Inhibition of glycogen synthase kinase-3β is involved in cardioprotection by α7nAChR agonist and limb remote ischemic postconditionings

The present study was designed to determine whether glycogen synthase kinase-3 beta (GSK-3 ss) was involved in the cardioprotection by alpha 7 nicotinic acetylcholine receptor (alpha 7nAChR) agonist and limb remote ischemic postconditionings. Forty male Sprague-Dawley rats were randomly divided equally into control (C), alpha 7nAChR agonist postconditioning (P), limb remote ischemic postconditioning (L), combined alpha 7nAChR agonist and limb remote ischemic postconditioning (P+L) groups. At the end of experiment, serum cTnI, creatine kinase-MB (CK-MB), tumor necrosis factor-alpha (TNF-alpha), interleukin-6 (IL-6), high mobility group protein (HMGB1) and interleukin-10 (IL-10) levels were measured; infarct size (IS), myocardial expressions of GSK-3 beta, p-GSK-3 beta (Ser9), nuclear factor-kappa B (NF-kappa B) and p-NF-kappa B (Ser536) in the ischemic area were assessed.

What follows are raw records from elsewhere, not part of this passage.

(** * The drape_frontend animation system (animation_system.cpp)

    A shallow embedding of the animation scheduler of the map renderer:
    the elapsed-time interpolators, the composite animations built from
    them and the [AnimationSystem] that queues groups of animations.

    Conventions.
    - A C++ [double] is a binary64 float of the kernel ([PrimFloat.float]),
      so every sum, difference and quotient rounds as the compiled code
      does, and [nan] and the infinities are values.
    - A method that mutates its receiver returns the new receiver.
    - [std::set] is a [gset], [std::map] a [gmap], [std::list] and
      [std::deque] are lists; a [drape_ptr] that may be null is an [option].
    - Functions are those of a release build, where [ASSERT] expands to
      nothing; the assertion of a function is given as a comment, and the
      debug build is modelled where a property depends on it
      ([FollowAnimation.GetProperty]). *)

From Stdlib Require Import Floats ZArith NArith List Bool.
From stdpp Require Import base tactics option list gmap.

#[local] Set Warnings "-inexact-float".
#[local] Open Scope float_scope.

(** ** Doubles *)

Abbreviation double := float.

(** [std::min] and [std::max] of <algorithm>: the first argument is
    returned unless the comparison picks the second. *)
Definition std_min (a b : double) : double := if b <? a then b else a.
Definition std_max (a b : double) : double := if a <? b then b else a.

(** [a > b] and [a != b] on doubles. *)
Definition gtb (a b : double) : bool := b <? a.
Definition neqb (a b : double) : bool := negb (a =? b).

(** Modelled from the spec: [my::AlmostEqualAbs] of base/math.hpp, which is
    not among the sources; "the pixel distance is ~0" is an absolute
    difference below the tolerance. *)
Definition AlmostEqualAbs (x y eps : double) : bool := abs (x - y) <? eps.

(** Modelled from the spec: [math::pi4], a quarter of pi ("a quarter-turn
    takes 0.5s"); base/math.hpp is not among the sources. *)
Definition pi4 : double := 0x1.921fb54442d18p-1.

Definition CalcAnimSpeedDuration (pxDiff pxSpeed : double) : double :=
  let kEps := 1e-5 in
  if AlmostEqualAbs pxDiff 0 kEps then 0
  else abs pxDiff / pxSpeed.

(** ** Geometry and interpolation primitives

    Modelled from the spec: the point and screen types of geometry/ and the
    linear interpolation of animation/interpolations.hpp are external
    collaborators that are not among the sources; only what the animation
    code calls is kept. *)

Record PointD := mkPointD { pt_x : double; pt_y : double }.

(** [p != q] on points: not both coordinates equal. *)
Definition PointD_neqb (p q : PointD) : bool :=
  negb ((pt_x p =? pt_x q) && (pt_y p =? pt_y q)).
(* ================================================================== *)
(** ** Data model *)
(* ================================================================== *)

(** An entry of [mockCustomers] (routes/auth.js). *)
Module Customer.
Record t : Type := mk
  { id : string; email : string; phone : string;
    firstName : string; lastName : string }.
End Customer.

(** The decoded payload of a session token: [tokenPayload] of the login
    route with the [iat] and [exp] claims that [jwt.sign] adds (seconds). *)
Module Claims.
Record t : Type := mk
  { customerId : string; email : string;
    firstName : string; lastName : string;
    iat : Z; exp : option Z }.
End Claims.

(** A job object of the upstream API; every property but [uuid] may be
    missing or empty, which is why the routes default them with [||]. *)
Module Job.
Record t : Type := mk
  { uuid : string;
    job_address : Js.value; job_description : Js.value;
    status : Js.value; date : Js.value; time : Js.value;
    company_uuid : Js.value; generated_job_id : Js.value;
    total_amount : Js.value; work_done_description : Js.value;
    notes : Js.value;
    contact_first : Js.value; contact_last : Js.value;
    contact_phone : Js.value; contact_email : Js.value }.
End Job.

(** The booking summary of [GET /api/bookings]. *)
Module Booking.
Record t : Type := mk
  { id : string; jobNumber : Js.value; address : Js.value;
    description : Js.value; status : Js.value;
    date : Js.value; time : Js.value; amount : Js.value }.
End Booking.

Module Contact.
Record t : Type := mk
  { firstName : Js.value; lastName : Js.value;
    phone : Js.value; email : Js.value }.
End Contact.

(** The detailed booking of [GET /api/bookings/:id]. *)
Module BookingDetail.
Record t : Type := mk
  { summary : Booking.t; workDone : Js.value; notes : Js.value;
    contact : Contact.t }.
End BookingDetail.

(** A record of data/messages.json.  [createdAt] is the instant whose
    [toISOString()] rendering the file holds; [new Date(createdAt)] in the
    sort comparators reads the same instant back. *)
Module Message.
Record t : Type := mk
  { id : string; bookingId : string; customerId : string;
    customerName : string; customerEmail : string;
    content : string; createdAt : Z; isFromCustomer : bool }.
End Message.

(** The customer object of the login response. *)
Module PublicCustomer.
Record t : Type := mk
  { id : string; email : string; firstName : string; lastName : string }.
End PublicCustomer.

(** What a route sends: [res.status(n).json(body)]. *)
Inductive Body : Type :=
| ErrorBody (error message : string)
| LoginBody (message token : string) (customer : PublicCustomer.t)
| MeBody (customer : Claims.t)
| BookingsBody (bookings : list Booking.t) (count : Z)
| BookingBody (booking : BookingDetail.t)
| MessagesBody (messages : list Message.t) (count : Z)
| MessageSentBody (message : string) (data : Message.t).

Record Response : Type := res { status : Z; json : Body }.

(* ================================================================== *)
(** ** The jsonwebtoken package *)
(* ================================================================== *)

(** A compact JWS: the claims and the signature over them.  The header is
    the fixed HS256 one. *)
Record Jws : Type := mkJws { jws_payload : Claims.t; jws_signature : string }.

Inductive JwtError : Type := TokenExpiredError | JsonWebTokenError.

(** A concrete serialization with which the development is instantiated:
    seven dot-separated segments, each written in base 16 so that no
    segment holds a dot or a space (the role base64url plays in a JWT). *)
Module HexCodec.

Definition nibble (n : N) : ascii :=
  ascii_of_N (if (n <? 10)%N then 48 + n else 87 + n).

Definition unnibble (c : ascii) : option N :=
  let n := N_of_ascii c in
  if ((48 <=? n) && (n <=? 57))%N then Some (n - 48)%N
  else if ((97 <=? n) && (n <=? 102))%N then Some (n - 87)%N
  else None.

Fixpoint hex (s : string) : string :=
  match s with
  | EmptyString => EmptyString
  | String c r =>
      String (nibble (N_of_ascii c / 16))
        (String (nibble (N_of_ascii c mod 16)) (hex r))
  end.

Fixpoint unhex (s : string) : option string :=
  match s with
  | EmptyString => Some EmptyString
  | String a (String b r) =>
      match unnibble a, unnibble b, unhex r with
      | Some h, Some l, Some t => Some (String (ascii_of_N (16 * h + l)) t)
      | _, _, _ => None
      end
  | String _ EmptyString => None
  end.

Definition string_of_Z (z : Z) : string :=
  NilEmpty.string_of_int (Z.to_int z).

Definition Z_of_string (s : string) : option Z :=
  option_map Z.of_int (NilEmpty.int_of_string s).

Definition string_of_exp (e : option Z) : string :=
  match e with
  | None => "n"
  | Some z => String "s" (string_of_Z z)
  end.

Definition exp_of_string (s : string) : option (option Z) :=
  match s with
  | String "n" EmptyString => Some None
  | String "s" r => option_map Some (Z_of_string r)
  | _ => None
  end.

Definition serialize (j : Jws) : string :=
  let p := jws_payload j in
  String.concat "."
    [ hex (Claims.customerId p); hex (Claims.email p);
      hex (Claims.firstName p); hex (Claims.lastName p);
      hex (string_of_Z (Claims.iat p)); hex (string_of_exp (Claims.exp p));
      hex (jws_signature j) ].

Definition parse (s : string) : option Jws :=
  match Js.split "." s with
  | [a; b; c; d; e; f; g] =>
      match unhex a, unhex b, unhex c, unhex d with
      | Some cid, Some em, Some fn, Some ln =>
          match option_map Z_of_string (unhex e),
                option_map exp_of_string (unhex f), unhex g with
          | Some (Some i), Some (Some x), Some sg =>
              Some (mkJws (Claims.mk cid em fn ln i x) sg)
          | _, _, _ => None
          end
      | _, _, _, _ => None
      end
  | _ => None
  end.

(** A keyed digest standing in for HMAC-SHA256. *)
Definition mac (key : string) (p : Claims.t) : string :=
  key ++ "/" ++ serialize (mkJws p EmptyString).

End HexCodec.

(* ================================================================== *)
(** ** services/servicem8.js: the upstream API as the service sees it *)
(* ================================================================== *)

(** The answers of the ServiceM8 REST API to the two requests of the job
    client.  [None] is a request that throws (network failure, a status
    outside 2xx); for one job, [Some None] is a 2xx answer with an empty
    body. *)
Record Upstream : Type := mkUpstream
  { job_json : option (list Job.t);
    job_by_id : string -> option (option Job.t) }.

(** [createApiClient]: [null] when SERVICEM8_API_KEY is not set. *)
Definition createApiClient (SERVICEM8_API_KEY : option string)
    (api : Upstream) : option Upstream :=
  match SERVICEM8_API_KEY with
  | None => None
  | Some apiKey => if (apiKey =? "")%string then None else Some api
  end.

Definition getMockJobs : list Job.t :=
  [ Job.mk "job-001-uuid"
      (Js.Str "123 Main Street, Sydney NSW 2000")
      (Js.Str "Annual HVAC Maintenance")
      (Js.Str "Completed") (Js.Str "2024-11-20") (Js.Str "09:00")
      (Js.Str "company-001") (Js.Str "JOB-2024-001") (Js.Number 250)
      (Js.Str "Completed full system check and filter replacement")
      Js.Undefined Js.Undefined Js.Undefined Js.Undefined Js.Undefined;
    Job.mk "job-002-uuid"
      (Js.Str "456 George Street, Melbourne VIC 3000")
      (Js.Str "Emergency Plumbing Repair")
      (Js.Str "Quote") (Js.Str "2024-11-25") (Js.Str "14:00")
      (Js.Str "company-001") (Js.Str "JOB-2024-002") (Js.Number 180)
      (Js.Str "")
      Js.Undefined Js.Undefined Js.Undefined Js.Undefined Js.Undefined;
    Job.mk "job-003-uuid"
      (Js.Str "789 Collins Avenue, Brisbane QLD 4000")
      (Js.Str "Electrical Safety Inspection")
      (Js.Str "Work Order") (Js.Str "2024-11-28") (Js.Str "10:30")
      (Js.Str "company-001") (Js.Str "JOB-2024-003") (Js.Number 320)
      (Js.Str "")
      Js.Undefined Js.Undefined Js.Undefined Js.Undefined Js.Undefined ].

(** [{ ...job, notes: ..., contact_first: ..., ... }] *)
Definition withMockDetails (job : Job.t) : Job.t :=
  Job.mk (Job.uuid job) (Job.job_address job) (Job.job_description job)
    (Job.status job) (Job.date job) (Job.time job) (Job.company_uuid job)
    (Job.generated_job_id job) (Job.total_amount job)
    (Job.work_done_description job)
    (Js.Str "Customer prefers morning appointments. Gate code is 1234.")
    (Js.Str "John") (Js.Str "Smith") (Js.Str "0400 123 456")
    (Js.Str "customer@example.com").

Definition getMockJobById (jobId : string) : option Job.t :=
  let jobs := getMockJobs in
  match find (fun j => (Job.uuid j =? jobId)%string) jobs with
  | None => None
  | Some job => Some (withMockDetails job)
  end.

Definition getMockJobsByEmail (email : string) : list Job.t :=
  if (Js.toLowerCase email =? "customer@example.com")%string
  then getMockJobs else [].

(** [getJobById]: [client.get] on a [null] client throws inside the [try],
    so a missing key takes the same [catch] branch as a failed request. *)
Definition getJobById (key : option string) (api : Upstream)
    (jobId : string) : option Job.t :=
  match createApiClient key api with
  | None => getMockJobById jobId
  | Some client =>
      match job_by_id client jobId with
      | Some data => data
      | None => getMockJobById jobId
      end
  end.

Definition getJobsByCustomerEmail (key : option string) (api : Upstream)
    (email : string) : list Job.t :=
  match createApiClient key api with
  | None => getMockJobsByEmail email
  | Some client =>
      match job_json client with
      | Some jobs => jobs
      | None => getMockJobsByEmail email
      end
  end.

(* ================================================================== *)
(** ** routes/bookings.js: the handlers behind [verifyToken] *)
(* ================================================================== *)

Definition toBooking (job : Job.t) : Booking.t :=
  Booking.mk (Job.uuid job)
    (Js.or (Job.generated_job_id job)
           (Js.Str ("JOB-" ++ Js.slice0 8 (Job.uuid job))))
    (Js.or (Job.job_address job) (Js.Str "No address provided"))
    (Js.or (Job.job_description job) (Js.Str "No description"))
    (Js.or (Job.status job) (Js.Str "Unknown"))
    (Js.or (Job.date job) Js.Null)
    (Js.or (Job.time job) Js.Null)
    (Js.or (Job.total_amount job) (Js.Number 0)).

Definition toBookingDetail (job : Job.t) : BookingDetail.t :=
  BookingDetail.mk (toBooking job)
    (Js.or (Job.work_done_description job) (Js.Str ""))
    (Js.or (Job.notes job) (Js.Str ""))
    (Contact.mk
       (Js.or (Job.contact_first job) (Js.Str ""))
       (Js.or (Job.contact_last job) (Js.Str ""))
       (Js.or (Job.contact_phone job) (Js.Str ""))
       (Js.or (Job.contact_email job) (Js.Str ""))).

(** [router.get('/')] *)
Definition bookings_list (key : option string) (api : Upstream)
    (user : Claims.t) : Response :=
  let customerEmail := Claims.email user in
  let jobs := getJobsByCustomerEmail key api customerEmail in
  let bookings := map toBooking jobs in
  res 200 (BookingsBody bookings (Z.of_nat (List.length bookings))).

(** [router.get('/:id')] *)
Definition bookings_get (key : option string) (api : Upstream)
    (id : string) : Response :=
  match getJobById key api id with
  | None => res 404 (ErrorBody "Not Found" "Booking not found")
  | Some job => res 200 (BookingBody (toBookingDetail job))
  end.

(* ================================================================== *)
(** ** routes/messages.js *)
(* ================================================================== *)

(** The storage file data/messages.json: absent, or holding an array. *)
Definition Storage : Type := option (list Message.t).

Definition ensureStorageExists (fs : Storage) : Storage :=
  match fs with
  | None => Some []
  | Some _ => fs
  end.

Definition readMessages (fs : Storage) : list Message.t * Storage :=
  let fs := ensureStorageExists fs in
  (match fs with Some data => data | None => [] end, fs).

Definition writeMessages (messages : list Message.t) (fs : Storage) : Storage :=
  let _ := ensureStorageExists fs in
  Some messages.

(** [(a, b) => new Date(b.createdAt) - new Date(a.createdAt)] *)
Definition newestFirst (a b : Message.t) : Z :=
  Message.createdAt b - Message.createdAt a.

(** [router.get('/booking/:bookingId')]; [user] is [req.user]. *)
Definition messages_get_booking (user : Claims.t) (bookingId : string)
    (fs : Storage) : Response * Storage :=
  let (allMessages, fs) := readMessages fs in
  let bookingMessages :=
    Js.sort newestFirst
      (filter (fun msg => (Message.bookingId msg =? bookingId)%string)
              allMessages) in
  (res 200 (MessagesBody bookingMessages
              (Z.of_nat (List.length bookingMessages))), fs).

(** The template literal [`${firstName} ${lastName}`.trim() || 'Customer']. *)
Definition customerNameOf (firstName lastName : string) : string :=
  let name := Js.trim (firstName ++ " " ++ lastName) in
  if (name =? "")%string then "Customer" else name.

The results showed that compared with group C, IS, serum cTnI and CK-MB levels obviously decreased in groups P, L and P+ L. Compared with groups P and L, IS, serum cTnI and CK-MB levels significantly decreased in group P+ L. Compared with group C, serum TNF-alpha, IL-6 and HMGB1 levels, and myocardial expression of p-NF-kappa Bp65 (Ser536) evidently decreased, and myocardial expression of p-GSK-3 beta (Ser9) obviously increased in groups P, L and P+ L. Compared with group P, serum TNF-alpha, IL-6 and HMGB1 levels and myocardial expression of p-NF-kappa Bp65 (Ser536) significantly increased, and myocardial expression of p-GSK-3 beta (Ser9) evidently decreased in group L. Compared with group L, serum TNF-alpha, IL-6, HMGB1 levels, and myocardial expression of p-NF-kappa Bp65 (Ser536) significantly decreased, and myocardial expression of p-GSK-3 beta (Ser9) obviously increased in group P+ L. In conclusion, our findings indicate that inhibition of GSK-3 beta to decrease NF-kappa B transcription is one of cardioprotective mechanisms of alpha 7nAChR agonist and limb remote ischemic postconditionings by anti-inflammation, but improved cardioprotection by combined two interventions is not completely attributable to an enhanced anti-inflammatory mechanism.